-- Opening Marker --

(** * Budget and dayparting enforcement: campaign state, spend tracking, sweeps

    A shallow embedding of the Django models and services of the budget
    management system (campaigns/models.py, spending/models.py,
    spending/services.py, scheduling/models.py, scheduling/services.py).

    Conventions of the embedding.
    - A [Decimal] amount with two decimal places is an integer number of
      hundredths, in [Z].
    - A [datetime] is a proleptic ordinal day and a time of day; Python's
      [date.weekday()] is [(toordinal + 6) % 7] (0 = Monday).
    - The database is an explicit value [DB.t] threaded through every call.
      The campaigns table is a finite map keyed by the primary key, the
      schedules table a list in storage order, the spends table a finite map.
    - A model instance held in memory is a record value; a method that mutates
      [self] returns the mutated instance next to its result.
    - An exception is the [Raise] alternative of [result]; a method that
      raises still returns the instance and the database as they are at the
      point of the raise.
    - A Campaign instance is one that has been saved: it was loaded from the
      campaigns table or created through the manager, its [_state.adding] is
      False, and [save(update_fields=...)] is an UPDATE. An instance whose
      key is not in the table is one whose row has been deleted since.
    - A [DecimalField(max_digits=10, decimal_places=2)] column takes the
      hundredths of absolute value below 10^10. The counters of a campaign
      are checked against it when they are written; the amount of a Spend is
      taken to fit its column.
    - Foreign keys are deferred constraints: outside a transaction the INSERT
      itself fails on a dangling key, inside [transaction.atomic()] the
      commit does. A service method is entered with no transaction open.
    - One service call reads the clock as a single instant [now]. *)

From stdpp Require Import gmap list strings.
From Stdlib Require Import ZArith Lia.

-- Closing Marker --
-- Opening Marker --

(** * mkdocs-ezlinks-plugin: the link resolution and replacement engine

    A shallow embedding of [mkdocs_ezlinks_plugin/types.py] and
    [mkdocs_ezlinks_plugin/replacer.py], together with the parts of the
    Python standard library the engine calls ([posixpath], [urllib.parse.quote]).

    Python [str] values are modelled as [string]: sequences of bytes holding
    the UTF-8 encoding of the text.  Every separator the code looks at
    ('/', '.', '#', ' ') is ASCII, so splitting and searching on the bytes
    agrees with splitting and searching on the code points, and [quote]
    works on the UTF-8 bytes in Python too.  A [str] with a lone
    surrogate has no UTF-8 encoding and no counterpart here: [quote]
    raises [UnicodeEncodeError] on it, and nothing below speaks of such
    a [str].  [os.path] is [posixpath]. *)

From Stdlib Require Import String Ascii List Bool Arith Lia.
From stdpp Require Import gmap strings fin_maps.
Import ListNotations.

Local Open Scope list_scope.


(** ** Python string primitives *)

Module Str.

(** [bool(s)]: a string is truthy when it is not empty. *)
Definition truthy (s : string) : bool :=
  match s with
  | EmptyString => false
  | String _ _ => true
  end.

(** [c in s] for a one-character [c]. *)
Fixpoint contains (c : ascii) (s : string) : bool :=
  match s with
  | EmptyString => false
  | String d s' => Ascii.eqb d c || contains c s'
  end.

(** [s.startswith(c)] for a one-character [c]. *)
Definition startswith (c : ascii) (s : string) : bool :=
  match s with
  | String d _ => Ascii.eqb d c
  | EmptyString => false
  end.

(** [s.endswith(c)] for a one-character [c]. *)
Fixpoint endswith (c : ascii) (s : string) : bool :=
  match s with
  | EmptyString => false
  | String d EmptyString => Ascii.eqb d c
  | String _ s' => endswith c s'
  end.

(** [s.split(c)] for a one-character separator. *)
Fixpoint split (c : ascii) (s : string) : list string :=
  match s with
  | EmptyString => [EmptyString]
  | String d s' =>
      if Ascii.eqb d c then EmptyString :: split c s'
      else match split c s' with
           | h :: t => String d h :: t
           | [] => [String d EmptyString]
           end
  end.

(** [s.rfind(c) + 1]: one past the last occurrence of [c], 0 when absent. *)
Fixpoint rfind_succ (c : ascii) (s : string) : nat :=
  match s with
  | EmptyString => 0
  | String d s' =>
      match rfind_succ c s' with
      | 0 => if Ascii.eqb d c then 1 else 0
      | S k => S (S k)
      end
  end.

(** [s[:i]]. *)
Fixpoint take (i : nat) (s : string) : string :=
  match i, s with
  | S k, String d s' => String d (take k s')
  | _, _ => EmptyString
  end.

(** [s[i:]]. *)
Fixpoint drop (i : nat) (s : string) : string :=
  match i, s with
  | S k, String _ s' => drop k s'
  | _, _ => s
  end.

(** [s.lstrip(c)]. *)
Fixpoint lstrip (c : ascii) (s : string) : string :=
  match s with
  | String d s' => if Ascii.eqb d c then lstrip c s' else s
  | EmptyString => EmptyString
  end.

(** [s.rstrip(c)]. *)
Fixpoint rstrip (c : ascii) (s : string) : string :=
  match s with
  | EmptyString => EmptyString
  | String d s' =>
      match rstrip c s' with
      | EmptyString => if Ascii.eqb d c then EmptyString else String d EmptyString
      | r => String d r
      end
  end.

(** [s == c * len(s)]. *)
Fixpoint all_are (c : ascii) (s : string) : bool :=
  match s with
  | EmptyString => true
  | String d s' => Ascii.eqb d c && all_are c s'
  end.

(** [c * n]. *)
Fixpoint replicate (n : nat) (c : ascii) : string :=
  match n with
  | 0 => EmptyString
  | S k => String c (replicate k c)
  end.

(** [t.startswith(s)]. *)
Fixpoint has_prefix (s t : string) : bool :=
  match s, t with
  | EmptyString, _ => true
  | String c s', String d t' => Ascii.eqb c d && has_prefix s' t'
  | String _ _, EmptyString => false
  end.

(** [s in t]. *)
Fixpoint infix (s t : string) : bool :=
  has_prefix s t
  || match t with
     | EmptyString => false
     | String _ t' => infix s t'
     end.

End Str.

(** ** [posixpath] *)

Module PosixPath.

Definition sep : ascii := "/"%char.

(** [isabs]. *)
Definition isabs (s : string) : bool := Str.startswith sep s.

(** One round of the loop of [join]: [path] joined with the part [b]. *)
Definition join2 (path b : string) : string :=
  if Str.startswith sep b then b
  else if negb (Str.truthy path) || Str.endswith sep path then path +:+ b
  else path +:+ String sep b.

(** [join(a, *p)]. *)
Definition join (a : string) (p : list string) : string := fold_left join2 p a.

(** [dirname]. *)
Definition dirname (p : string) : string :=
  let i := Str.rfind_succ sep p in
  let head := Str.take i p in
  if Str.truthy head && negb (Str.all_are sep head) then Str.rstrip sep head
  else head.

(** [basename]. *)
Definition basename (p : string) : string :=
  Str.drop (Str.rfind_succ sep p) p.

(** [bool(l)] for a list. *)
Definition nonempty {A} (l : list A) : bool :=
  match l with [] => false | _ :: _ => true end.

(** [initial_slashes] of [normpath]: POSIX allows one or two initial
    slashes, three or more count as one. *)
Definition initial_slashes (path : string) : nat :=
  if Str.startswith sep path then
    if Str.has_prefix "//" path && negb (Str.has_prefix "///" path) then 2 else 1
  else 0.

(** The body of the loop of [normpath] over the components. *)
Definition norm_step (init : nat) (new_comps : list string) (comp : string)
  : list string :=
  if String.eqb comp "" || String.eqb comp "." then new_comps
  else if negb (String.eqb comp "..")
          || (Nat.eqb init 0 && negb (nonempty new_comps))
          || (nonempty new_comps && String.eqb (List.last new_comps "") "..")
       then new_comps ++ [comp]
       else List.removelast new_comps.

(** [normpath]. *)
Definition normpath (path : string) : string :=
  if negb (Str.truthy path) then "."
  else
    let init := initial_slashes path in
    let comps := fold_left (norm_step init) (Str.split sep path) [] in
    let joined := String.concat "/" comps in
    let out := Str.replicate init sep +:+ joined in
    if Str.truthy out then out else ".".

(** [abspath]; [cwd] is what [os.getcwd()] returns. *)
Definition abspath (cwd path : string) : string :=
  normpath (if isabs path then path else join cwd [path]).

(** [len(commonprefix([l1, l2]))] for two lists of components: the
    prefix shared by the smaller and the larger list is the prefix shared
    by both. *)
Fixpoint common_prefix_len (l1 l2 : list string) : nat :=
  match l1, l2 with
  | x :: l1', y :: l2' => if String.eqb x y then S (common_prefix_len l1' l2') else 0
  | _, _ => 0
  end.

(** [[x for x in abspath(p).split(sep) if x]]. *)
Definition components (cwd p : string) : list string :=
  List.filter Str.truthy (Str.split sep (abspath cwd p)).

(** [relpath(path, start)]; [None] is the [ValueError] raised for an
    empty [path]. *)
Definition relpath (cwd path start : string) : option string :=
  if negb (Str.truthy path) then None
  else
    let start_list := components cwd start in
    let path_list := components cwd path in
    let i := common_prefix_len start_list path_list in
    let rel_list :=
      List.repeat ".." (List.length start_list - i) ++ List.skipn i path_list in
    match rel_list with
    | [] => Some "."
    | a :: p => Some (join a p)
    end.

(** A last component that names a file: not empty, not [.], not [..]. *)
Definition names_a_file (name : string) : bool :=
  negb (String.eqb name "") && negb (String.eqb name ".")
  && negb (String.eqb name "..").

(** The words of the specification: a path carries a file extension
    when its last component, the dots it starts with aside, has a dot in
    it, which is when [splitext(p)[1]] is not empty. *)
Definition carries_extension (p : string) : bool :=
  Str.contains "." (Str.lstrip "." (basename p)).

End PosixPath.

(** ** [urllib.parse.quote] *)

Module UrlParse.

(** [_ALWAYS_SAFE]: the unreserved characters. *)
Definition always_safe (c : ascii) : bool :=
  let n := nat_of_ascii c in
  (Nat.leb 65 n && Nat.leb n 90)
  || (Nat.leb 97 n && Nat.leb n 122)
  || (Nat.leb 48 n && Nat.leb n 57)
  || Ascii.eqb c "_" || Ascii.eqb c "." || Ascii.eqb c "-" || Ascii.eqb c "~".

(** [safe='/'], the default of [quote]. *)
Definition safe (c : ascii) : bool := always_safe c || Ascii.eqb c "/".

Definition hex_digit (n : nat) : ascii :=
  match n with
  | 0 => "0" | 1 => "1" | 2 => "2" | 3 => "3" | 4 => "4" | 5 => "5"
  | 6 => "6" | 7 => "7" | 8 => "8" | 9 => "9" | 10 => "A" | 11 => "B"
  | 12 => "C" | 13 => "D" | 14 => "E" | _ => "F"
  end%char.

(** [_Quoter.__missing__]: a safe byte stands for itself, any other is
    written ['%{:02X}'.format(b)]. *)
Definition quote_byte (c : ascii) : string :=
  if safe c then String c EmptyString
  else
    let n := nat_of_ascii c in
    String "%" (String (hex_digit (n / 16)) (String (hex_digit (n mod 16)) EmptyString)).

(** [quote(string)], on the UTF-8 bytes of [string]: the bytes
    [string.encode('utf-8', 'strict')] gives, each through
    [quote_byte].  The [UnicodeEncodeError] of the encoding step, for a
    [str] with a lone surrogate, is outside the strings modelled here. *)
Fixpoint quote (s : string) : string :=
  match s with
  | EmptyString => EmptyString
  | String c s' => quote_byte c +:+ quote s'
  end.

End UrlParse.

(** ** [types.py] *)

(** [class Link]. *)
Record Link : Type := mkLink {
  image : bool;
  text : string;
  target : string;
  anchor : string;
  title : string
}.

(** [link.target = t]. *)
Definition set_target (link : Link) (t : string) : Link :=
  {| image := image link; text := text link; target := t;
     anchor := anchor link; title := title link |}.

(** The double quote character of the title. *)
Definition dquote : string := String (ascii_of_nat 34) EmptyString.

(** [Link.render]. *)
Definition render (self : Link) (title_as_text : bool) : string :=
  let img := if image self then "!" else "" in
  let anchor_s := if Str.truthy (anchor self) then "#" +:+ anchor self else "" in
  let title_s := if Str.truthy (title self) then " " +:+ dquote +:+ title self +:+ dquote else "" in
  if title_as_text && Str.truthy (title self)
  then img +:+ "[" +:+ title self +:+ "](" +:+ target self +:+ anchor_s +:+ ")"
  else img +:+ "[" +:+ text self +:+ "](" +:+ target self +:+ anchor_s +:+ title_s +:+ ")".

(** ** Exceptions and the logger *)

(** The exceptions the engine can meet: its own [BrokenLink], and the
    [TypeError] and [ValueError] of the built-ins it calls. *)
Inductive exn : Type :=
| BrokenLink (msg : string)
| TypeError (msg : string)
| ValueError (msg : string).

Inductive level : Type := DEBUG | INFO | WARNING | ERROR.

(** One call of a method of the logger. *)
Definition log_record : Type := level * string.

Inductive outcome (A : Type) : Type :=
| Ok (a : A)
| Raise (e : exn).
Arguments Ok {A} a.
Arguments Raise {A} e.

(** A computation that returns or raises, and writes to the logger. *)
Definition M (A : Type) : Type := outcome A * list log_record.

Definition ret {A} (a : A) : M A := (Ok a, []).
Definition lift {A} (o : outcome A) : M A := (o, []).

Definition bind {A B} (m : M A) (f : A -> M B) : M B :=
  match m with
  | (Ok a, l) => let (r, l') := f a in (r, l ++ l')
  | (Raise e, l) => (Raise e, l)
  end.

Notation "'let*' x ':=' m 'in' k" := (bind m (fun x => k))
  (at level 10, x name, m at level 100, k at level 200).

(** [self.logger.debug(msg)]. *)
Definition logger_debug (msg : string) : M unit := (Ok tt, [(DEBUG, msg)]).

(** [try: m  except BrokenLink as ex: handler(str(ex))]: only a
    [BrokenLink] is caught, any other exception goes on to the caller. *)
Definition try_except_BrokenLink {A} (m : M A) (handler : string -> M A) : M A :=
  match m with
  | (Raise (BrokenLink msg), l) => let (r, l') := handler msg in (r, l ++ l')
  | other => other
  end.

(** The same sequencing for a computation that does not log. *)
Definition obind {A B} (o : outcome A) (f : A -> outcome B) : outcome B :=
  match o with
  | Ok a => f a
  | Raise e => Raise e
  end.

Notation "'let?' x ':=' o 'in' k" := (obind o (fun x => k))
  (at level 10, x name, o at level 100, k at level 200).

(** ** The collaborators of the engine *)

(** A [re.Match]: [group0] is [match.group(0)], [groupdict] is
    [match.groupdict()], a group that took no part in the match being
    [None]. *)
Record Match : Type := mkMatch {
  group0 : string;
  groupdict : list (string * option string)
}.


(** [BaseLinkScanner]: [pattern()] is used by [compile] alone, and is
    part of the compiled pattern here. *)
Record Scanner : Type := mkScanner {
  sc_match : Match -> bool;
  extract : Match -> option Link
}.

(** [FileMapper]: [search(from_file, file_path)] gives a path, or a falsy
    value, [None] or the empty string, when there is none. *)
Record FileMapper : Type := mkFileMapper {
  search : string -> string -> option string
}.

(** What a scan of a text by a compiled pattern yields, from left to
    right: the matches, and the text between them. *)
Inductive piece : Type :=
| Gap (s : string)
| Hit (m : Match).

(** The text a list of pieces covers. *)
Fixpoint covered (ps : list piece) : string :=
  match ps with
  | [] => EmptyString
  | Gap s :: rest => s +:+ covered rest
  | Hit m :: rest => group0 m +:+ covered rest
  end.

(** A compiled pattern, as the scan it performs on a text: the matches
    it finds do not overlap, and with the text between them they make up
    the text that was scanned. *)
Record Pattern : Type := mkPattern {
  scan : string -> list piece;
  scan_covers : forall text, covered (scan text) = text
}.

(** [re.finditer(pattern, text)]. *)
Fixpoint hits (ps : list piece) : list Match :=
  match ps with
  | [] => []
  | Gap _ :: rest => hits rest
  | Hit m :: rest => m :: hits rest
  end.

-- Closing Marker --

Return each line from the data where the string "between" can be found.

    right: the matches, and the text between them. *)
    it finds do not overlap, and with the text between them they make up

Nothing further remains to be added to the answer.